Section properties.
Context {P : Cosmwasm} {L : CosmwasmLaws P}.
Variable fb : Binary → outcome StdError (Cw20HookMsg Binary).

Lemma gov_step_inv st st' : Inv st → step fb st st' → Inv st'.
Proof. intros HI [q env info msg resp H|msg resp H]; [by eapply gov_execute_inv|by eapply reply_inv]. Qed.

Lemma gov_reachable_inv st : reachable fb st → Inv st.
Proof. induction 1; [by eapply gov_instantiate_inv|by eapply gov_step_inv]. Qed.

Lemma run_reachable self st l : run fb self st l → reachable fb st.
Proof.
  induction 1 as [env info msg st resp l H|st l st' l' _ IH H _]; [by eapply reach_init|].
  destruct H as [q env info msg resp _ _ _ _ H _|msg resp H _ _| -> _ _ _]; [| |done].
  - eapply reach_step; [done|by eapply step_execute].
  - eapply reach_step; [done|by eapply step_reply].
Qed.

(** ** Flows of the responses *)

(** Without the message of a poll, the messages are the contract's own. *)
Lemma settle_own self resp l l' :
  Forall (λ m, no_reply m = true) (messages resp) → settle self resp l l' → ∀ t,
  bal l' t + sum_N ((λ m, (flow self t (sub_msg m)).1.1.1) <$> messages resp) =
    bal l t + sum_N ((λ m, (flow self t (sub_msg m)).1.1.2) <$> messages resp) ∧
  supply l' t + sum_N ((λ m, (flow self t (sub_msg m)).1.2) <$> messages resp) =
    supply l t + sum_N ((λ m, (flow self t (sub_msg m)).2) <$> messages resp).
Proof.
  intros Hown Hs t. assert (own_messages resp = sub_msg <$> messages resp) as Hall.
  { unfold own_messages. f_equal. induction Hown as [|m ms Hm _ IH]; simpl; [done|]. by rewrite Hm, IH. }
  destruct (Hs t) as [[(sm & msg & funds & Hin & Hno & _) _]|H].
  - rewrite Forall_forall in Hown. specialize (Hown _ Hin). congruence.
  - unfold total in H. rewrite Hall, <-!list_fmap_compose in H. exact H.
Qed.
Ltac settled Hm Hs t :=
  pose proof (settle_own _ _ _ _ ltac:(rewrite Hm; repeat constructor) Hs t) as Hst; rewrite Hm in Hst; simpl in Hst.

Lemma settle_quiet self resp l l' :
  messages resp = [] → settle self resp l l' → ∀ t, bal l' t = bal l t ∧ supply l' t = supply l t.
Proof. intros Hm Hs t. settled Hm Hs t. lia. Qed.

Lemma settle_burn self resp l l' c n :
  messages resp = [sub_new (burn_msg c n)] → settle self resp l l' →
  ∀ t, let d := if decide (c = t) then n else 0 in bal l' t + d = bal l t ∧ supply l' t + d = supply l t.
Proof. intros Hm Hs t. settled Hm Hs t. simpl. destruct (decide (c = t)); simpl in Hst; lia. Qed.

Lemma settle_transfer self resp l l' c r n :
  messages resp = [sub_new (transfer_msg c r n)] → settle self resp l l' →
  ∀ t, supply l' t = supply l t ∧ bal l t ≤ bal l' t + (if decide (c = t) then n else 0) ∧ bal l' t ≤ bal l t.
Proof.
  intros Hm Hs t. settled Hm Hs t.
  destruct (decide (c = t)); simpl in Hst; [destruct (decide (r = self)); simpl in Hst|]; lia.
Qed.

Lemma settle_mint self resp l l' c r n :
  messages resp = [sub_new (mint_msg c r n)] → settle self resp l l' →
  ∀ t, let d := if decide (c = t) then n else 0 in
    supply l' t = supply l t + d ∧ bal l t ≤ bal l' t ∧ bal l' t ≤ bal l t + d.
Proof.
  intros Hm Hs t. settled Hm Hs t. simpl.
  destruct (decide (c = t)); simpl in Hst; [destruct (decide (r = self)); simpl in Hst|]; lia.
Qed.

Lemma settle_mint_intro self resp l l' c r n :
  messages resp = [sub_new (mint_msg c r n)] → r ≠ self → (∀ t, bal l' t = bal l t) →
  (∀ t, supply l' t = supply l t + if decide (c = t) then n else 0) → settle self resp l l'.
Proof.
  intros Hm Hr Hb Hs t. right. rewrite Hb, Hs. unfold total, own_messages. rewrite Hm. simpl.
  destruct (decide (c = t)); simpl; [rewrite (decide_False (P:=r = self)) by done|]; simpl; lia.
Qed.

Lemma settle_claim self resp l l' x wx p r wp :
  messages resp = [sub_new (burn_msg x wx); sub_new (transfer_msg p r wp)] → settle self resp l l' → x ≠ p →
  bal l' x + wx = bal l x ∧ supply l' x + wx = supply l x ∧
  bal l p ≤ bal l' p + wp ∧ (∀ t, bal l t ≤ supply l t → bal l' t ≤ supply l' t).
Proof.
  intros Hm Hs Hxp. split_and!; [settled Hm Hs x|settled Hm Hs x|settled Hm Hs p|intros t; settled Hm Hs t];
    repeat case_decide; simpl in *; subst; try done; lia.
Qed.

(** ** The contract implements the exchange *)
Definition view (x p : Addr) (st : Storage) (l : Ledger) : Exchange.Book :=
  Exchange.mkBook (committed st) (pending_xprism st) (pending_prism st) (bal l x) (supply l x) (bal l p).

Lemma same_tokens st st' c c' :
  CONFIG st = Some c → CONFIG st' = Some c' → prism_token c' = prism_token c → xprism_token c' = xprism_token c →
  ∀ a, (is_xprism st a ↔ is_xprism st' a) ∧ (is_prism st a ↔ is_prism st' a).
Proof.
  intros Hc Hc' Hp Hx a. unfold is_xprism, is_prism, xprism_addr. rewrite Hc, Hc'.
  split; split; intros (? & [= <-] & H); eexists; (split; [done|]); congruence.
Qed.

Lemma config_tokens st st' :
  CONFIG st' = CONFIG st → ∀ a, (is_xprism st a ↔ is_xprism st' a) ∧ (is_prism st a ↔ is_prism st' a).
Proof. intros Hc a. unfold is_xprism, is_prism. by rewrite Hc. Qed.

Lemma xprism_unique st x y : is_xprism st x → is_xprism st y → x = y.
Proof. intros (c & Hc & Hx) (c' & Hc' & Hy). simplify_eq. rewrite Hx in Hy. by simplify_eq. Qed.
Lemma prism_unique st x y : is_prism st x → is_prism st y → x = y.
Proof. intros (c & Hc & Hx) (c' & Hc' & Hy). simplify_eq. rewrite Hx in Hy. by simplify_eq. Qed.

Lemma bal_credit_eq t n l : bal (credit t n l) t = bal l t + n.
Proof. simpl. by rewrite decide_True. Qed.
Lemma bal_credit_ne t t' n l : t ≠ t' → bal (credit t n l) t' = bal l t'.
Proof. intros Ht. simpl. rewrite decide_False; [done|congruence]. Qed.

Lemma honest_balance q self l t b : honest q self l → query_token_balance q t self = Ok b → b = bal l t.
Proof. unfold query_token_balance. intros Hq. destruct (Hq t) as [-> _]. by intros [= <-]. Qed.
Lemma honest_supply q self l t n : honest q self l → query_supply q t = Ok n → n = supply l t.
Proof. unfold query_supply. intros Hq. destruct (Hq t) as [_ ->]. by intros [= <-]. Qed.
• • •
-- To do --
Once the records have been read, print them all again exactly.

-- Task output --
Section properties.
Context {P : Cosmwasm} {L : CosmwasmLaws P}.
Variable fb : Binary → outcome StdError (Cw20HookMsg Binary).

Lemma gov_step_inv st st' : Inv st → step fb st st' → Inv st'.
Proof. intros HI [q env info msg resp H|msg resp H]; [by eapply gov_execute_inv|by eapply reply_inv]. Qed.

Lemma gov_reachable_inv st : reachable fb st → Inv st.
Proof. induction 1; [by eapply gov_instantiate_inv|by eapply gov_step_inv]. Qed.

Lemma run_reachable self st l : run fb self st l → reachable fb st.
Proof.
  induction 1 as [env info msg st resp l H|st l st' l' _ IH H _]; [by eapply reach_init|].
  destruct H as [q env info msg resp _ _ _ _ H _|msg resp H _ _| -> _ _ _]; [| |done].
  - eapply reach_step; [done|by eapply step_execute].
  - eapply reach_step; [done|by eapply step_reply].
Qed.

(** ** Flows of the responses *)

(** Without the message of a poll, the messages are the contract's own. *)
Lemma settle_own self resp l l' :
  Forall (λ m, no_reply m = true) (messages resp) → settle self resp l l' → ∀ t,
  bal l' t + sum_N ((λ m, (flow self t (sub_msg m)).1.1.1) <$> messages resp) =
    bal l t + sum_N ((λ m, (flow self t (sub_msg m)).1.1.2) <$> messages resp) ∧
  supply l' t + sum_N ((λ m, (flow self t (sub_msg m)).1.2) <$> messages resp) =
    supply l t + sum_N ((λ m, (flow self t (sub_msg m)).2) <$> messages resp).
Proof.
  intros Hown Hs t. assert (own_messages resp = sub_msg <$> messages resp) as Hall.
  { unfold own_messages. f_equal. induction Hown as [|m ms Hm _ IH]; simpl; [done|]. by rewrite Hm, IH. }
  destruct (Hs t) as [[(sm & msg & funds & Hin & Hno & _) _]|H].
  - rewrite Forall_forall in Hown. specialize (Hown _ Hin). congruence.
  - unfold total in H. rewrite Hall, <-!list_fmap_compose in H. exact H.
Qed.
Ltac settled Hm Hs t :=
  pose proof (settle_own _ _ _ _ ltac:(rewrite Hm; repeat constructor) Hs t) as Hst; rewrite Hm in Hst; simpl in Hst.

Lemma settle_quiet self resp l l' :
  messages resp = [] → settle self resp l l' → ∀ t, bal l' t = bal l t ∧ supply l' t = supply l t.
Proof. intros Hm Hs t. settled Hm Hs t. lia. Qed.

Lemma settle_burn self resp l l' c n :
  messages resp = [sub_new (burn_msg c n)] → settle self resp l l' →
  ∀ t, let d := if decide (c = t) then n else 0 in bal l' t + d = bal l t ∧ supply l' t + d = supply l t.
Proof. intros Hm Hs t. settled Hm Hs t. simpl. destruct (decide (c = t)); simpl in Hst; lia. Qed.

Lemma settle_transfer self resp l l' c r n :
  messages resp = [sub_new (transfer_msg c r n)] → settle self resp l l' →
  ∀ t, supply l' t = supply l t ∧ bal l t ≤ bal l' t + (if decide (c = t) then n else 0) ∧ bal l' t ≤ bal l t.
Proof.
  intros Hm Hs t. settled Hm Hs t.
  destruct (decide (c = t)); simpl in Hst; [destruct (decide (r = self)); simpl in Hst|]; lia.
Qed.

Lemma settle_mint self resp l l' c r n :
  messages resp = [sub_new (mint_msg c r n)] → settle self resp l l' →
  ∀ t, let d := if decide (c = t) then n else 0 in
    supply l' t = supply l t + d ∧ bal l t ≤ bal l' t ∧ bal l' t ≤ bal l t + d.
Proof.
  intros Hm Hs t. settled Hm Hs t. simpl.
  destruct (decide (c = t)); simpl in Hst; [destruct (decide (r = self)); simpl in Hst|]; lia.
Qed.

Lemma settle_mint_intro self resp l l' c r n :
  messages resp = [sub_new (mint_msg c r n)] → r ≠ self → (∀ t, bal l' t = bal l t) →
  (∀ t, supply l' t = supply l t + if decide (c = t) then n else 0) → settle self resp l l'.
Proof.
  intros Hm Hr Hb Hs t. right. rewrite Hb, Hs. unfold total, own_messages. rewrite Hm. simpl.
  destruct (decide (c = t)); simpl; [rewrite (decide_False (P:=r = self)) by done|]; simpl; lia.
Qed.

Lemma settle_claim self resp l l' x wx p r wp :
  messages resp = [sub_new (burn_msg x wx); sub_new (transfer_msg p r wp)] → settle self resp l l' → x ≠ p →
  bal l' x + wx = bal l x ∧ supply l' x + wx = supply l x ∧
  bal l p ≤ bal l' p + wp ∧ (∀ t, bal l t ≤ supply l t → bal l' t ≤ supply l' t).
Proof.
  intros Hm Hs Hxp. split_and!; [settled Hm Hs x|settled Hm Hs x|settled Hm Hs p|intros t; settled Hm Hs t];
    repeat case_decide; simpl in *; subst; try done; lia.
Qed.

(** ** The contract implements the exchange *)
Definition view (x p : Addr) (st : Storage) (l : Ledger) : Exchange.Book :=
  Exchange.mkBook (committed st) (pending_xprism st) (pending_prism st) (bal l x) (supply l x) (bal l p).

Lemma same_tokens st st' c c' :
  CONFIG st = Some c → CONFIG st' = Some c' → prism_token c' = prism_token c → xprism_token c' = xprism_token c →
  ∀ a, (is_xprism st a ↔ is_xprism st' a) ∧ (is_prism st a ↔ is_prism st' a).
Proof.
  intros Hc Hc' Hp Hx a. unfold is_xprism, is_prism, xprism_addr. rewrite Hc, Hc'.
  split; split; intros (? & [= <-] & H); eexists; (split; [done|]); congruence.
Qed.

Lemma config_tokens st st' :
  CONFIG st' = CONFIG st → ∀ a, (is_xprism st a ↔ is_xprism st' a) ∧ (is_prism st a ↔ is_prism st' a).
Proof. intros Hc a. unfold is_xprism, is_prism. by rewrite Hc. Qed.

Lemma xprism_unique st x y : is_xprism st x → is_xprism st y → x = y.
Proof. intros (c & Hc & Hx) (c' & Hc' & Hy). simplify_eq. rewrite Hx in Hy. by simplify_eq. Qed.
Lemma prism_unique st x y : is_prism st x → is_prism st y → x = y.
Proof. intros (c & Hc & Hx) (c' & Hc' & Hy). simplify_eq. rewrite Hx in Hy. by simplify_eq. Qed.

Lemma bal_credit_eq t n l : bal (credit t n l) t = bal l t + n.
Proof. simpl. by rewrite decide_True. Qed.
Lemma bal_credit_ne t t' n l : t ≠ t' → bal (credit t n l) t' = bal l t'.
Proof. intros Ht. simpl. rewrite decide_False; [done|congruence]. Qed.

Lemma honest_balance q self l t b : honest q self l → query_token_balance q t self = Ok b → b = bal l t.
Proof. unfold query_token_balance. intros Hq. destruct (Hq t) as [-> _]. by intros [= <-]. Qed.
Lemma honest_supply q self l t n : honest q self l → query_supply q t = Ok n → n = supply l t.
Proof. unfold query_supply. intros Hq. destruct (Hq t) as [_ ->]. by intros [= <-]. Qed.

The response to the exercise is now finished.